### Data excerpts
:::

(** C5. Applying the committed entries of a [Ready], where each has no data or one command
    on keys, is a fold over them: under every key but that of the apply state there is
    afterwards what the puts and deletes of the entries leave there, where a command made
    for another version of the region or for a key outside it does nothing.  The region
    stays, and the new applied index is in memory and on disk.  The only other outcome is a
    panic, when some entry is a [Get] of a key that is not there after the entries before
    it and its client waits on this peer. *)
Theorem apply_refines_fold (d : handler D) (ents : list Entry) (lastEnt : Entry) :
  node_ok d -> Forall (fun ent => kv_entry cmdOf ent = true) ents ->
  list.last ents = Some lastEnt -> is_u64 (e_Index lastEnt) ->
  (exists d', HandleCommitEnts regionStateBytes snapRegion cmdOf rand_Int cfg d ents = Ret d'
    /\ (forall k, data_key d k -> db_get (kv d') k = after_entries cmdOf (region d) ents k (db_get (kv d) k))
    /\ region d' = region d
    /\ AppliedIndex (storage d') = e_Index lastEnt
    /\ GetApplyState (kv d') (pe_regionId (d_peer d)) = Ret (ps_applyState (storage d')))
  \/ (HandleCommitEnts regionStateBytes snapRegion cmdOf rand_Int cfg d ents = Panic /\ unanswerable cmdOf d ents).
Proof.
  intros Hn Hkv Hl Hi.
  destruct (HandleCommitEnts_spec regionStateBytes snapRegion cmdOf rand_Int cfg d ents lastEnt Hn Hkv Hl Hi)
    as [(d' & Hd & [])|?]; [left|by right].
  exists d'. split_and!; try done. unfold AppliedIndex. by rewrite ea_state0.
Qed.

:::

### Your instructions
Only the lines above starting with the one with "(db_get (kv d) k))" and going through the one with "intros Hn Hkv Hl Hi." are to be copied, word for word and with both ends kept.

### The completed task
    /\ (forall k, data_key d k -> db_get (kv d') k = after_entries cmdOf (region d) ents k (db_get (kv d) k))
    /\ region d' = region d
    /\ AppliedIndex (storage d') = e_Index lastEnt
    /\ GetApplyState (kv d') (pe_regionId (d_peer d)) = Ret (ps_applyState (storage d')))
  \/ (HandleCommitEnts regionStateBytes snapRegion cmdOf rand_Int cfg d ents = Panic /\ unanswerable cmdOf d ents).
Proof.
  intros Hn Hkv Hl Hi.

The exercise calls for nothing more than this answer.